Patients with paediatric-onset systemic lupus erythematosus (SLE) often present with more severe clinical courses than adult-onset patients. Although genome-wide DNA methylation (DNAm) profiling has been performed in adult-onset SLE patients, parallel data on paediatric-onset SLE are not available. Therefore, we undertook a genome-wide DNAm study in paediatric-onset SLE patients across multiple blood cell lineages. The DNAm profiles of four purified immune cell lineages (CD4+ T cells, CD8+ T cells, B cells and neutrophils) and whole blood were compared in 16 Chinese patients with paediatric-onset SLE and 13 healthy controls using the Illumina HumanMethylationEPIC BeadChip. Comparison of DNAm in whole blood and within each independent cell lineage identified a consistent pattern of loss of DNAm at 21 CpG sites overlapping 15 genes, which represented a robust, disease-specific DNAm signature for paediatric-onset SLE in our cohort. In addition, cell lineage-specific changes, involving both loss and gain of DNAm, were observed in both novel genes and genes with well-described roles in SLE pathogenesis. This study also highlights the importance of studying DNAm changes in different immune cell lineages rather than only whole blood, since cell type-specific DNAm changes facilitated the elucidation of the cell type-specific molecular pathophysiology of SLE.

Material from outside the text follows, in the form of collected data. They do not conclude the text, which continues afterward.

(** One call of the generator: the numerator [k] of the result [k / 2^32]
    and the new [seed]. *)
Definition seededRng (seed : Z) : Z * Z :=
  let seed' := nextSeed seed in
  let t0 := seed' in
  let t1 := imul (xor32 t0 (ushr t0 15)) (or32 t0 1) in
  let t2 := xor32 t1 (t1 + imul (xor32 t1 (ushr t1 7)) (or32 t1 61)) in
  (toUint32 (xor32 t2 (ushr t2 14)), seed').

(** [Math.floor(rng() * (i + 1))] for the result [k / 2^32]: the product
    [k * (i + 1)] is below [2^53] for every array of fewer than [2^21]
    elements, so the double arithmetic is exact. *)
Definition shuffleIndex (k : Z) (i : nat) : nat :=
  Z.to_nat (k * (Z.of_nat i + 1) / 2 ^ 32).

(** [[a[i], a[j]] = [a[j], a[i]]]; [None] when an index is outside the array
    (JavaScript would then store [undefined]). *)
Definition swap {A} (a : list A) (i j : nat) : option (list A) :=
  x ← a !! i; y ← a !! j; Some (<[j := x]> (<[i := y]> a)).

(** [for (let i = a.length - 1; i > 0; i--)] of [shuffle], at index [i]. *)
Fixpoint shuffleLoop {A} (i : nat) (a : list A) (seed : Z) : option (list A * Z) :=
  match i with
  | O => Some (a, seed)
  | S i' =>
      let '(k, seed') := seededRng seed in
      a' ← swap a i (shuffleIndex k i);
      shuffleLoop i' a' seed'
  end.

(** [shuffle(arr, rng)]: a copy of [arr] is permuted; the new state of the
    generator is returned beside it. *)
Definition shuffle {A} (arr : list A) (seed : Z) : option (list A * Z) :=
  shuffleLoop (length arr - 1) arr seed.

(** ** Card sets of the decision engine *)

Definition cardsEqual (a b : card) : bool :=
  (r a =? r b) && bool_decide (s a = s b).

(** [minus(set, rem)] *)
Definition minus (set rem : list card) : list card :=
  filter (fun c => negb (existsb (fun x => cardsEqual x c) rem)) set.

(** The face of a card: what [cardsEqual] compares. *)
Definition face (c : card) : Z * suit := (r c, s c).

儿童起病系统性红斑狼疮（paediatric-onset systemic lupus erythematosus, SLE）患者的临床病程通常较成人起病患者更为严重。尽管针对成人起病SLE患者的全基因组DNA甲基化（DNA methylation, DNAm）谱分析已见报道，但儿童起病SLE的同类数据仍较为匮乏。为此，本研究针对多类血细胞谱系的儿童起病SLE患者开展了全基因组DNA甲基化研究。本研究采用Illumina HumanMethylationEPIC BeadChip芯片，对16名中国儿童起病SLE患者与13名健康对照的4种纯化免疫细胞谱系（CD4+ T细胞、CD8+ T细胞、B细胞及中性粒细胞）及全血的DNA甲基化谱进行了对比分析。通过比较全血及各独立细胞谱系中的DNA甲基化水平，本研究在21个CpG位点（覆盖15个基因）中发现了一致的DNA甲基化丢失模式，该模式可作为本研究队列中儿童起病SLE的稳定疾病特异性DNA甲基化特征。此外，在新发基因及既往已被证实参与SLE发病机制的基因中，均观察到了细胞谱系特异性的DNA甲基化变化（包括甲基化缺失与获得）。本研究同时强调，不应仅依赖全血样本开展DNA甲基化变化研究，而应针对不同免疫细胞谱系展开分析——细胞类型特异性的DNA甲基化变化有助于阐明SLE的细胞类型特异性分子病理生理机制。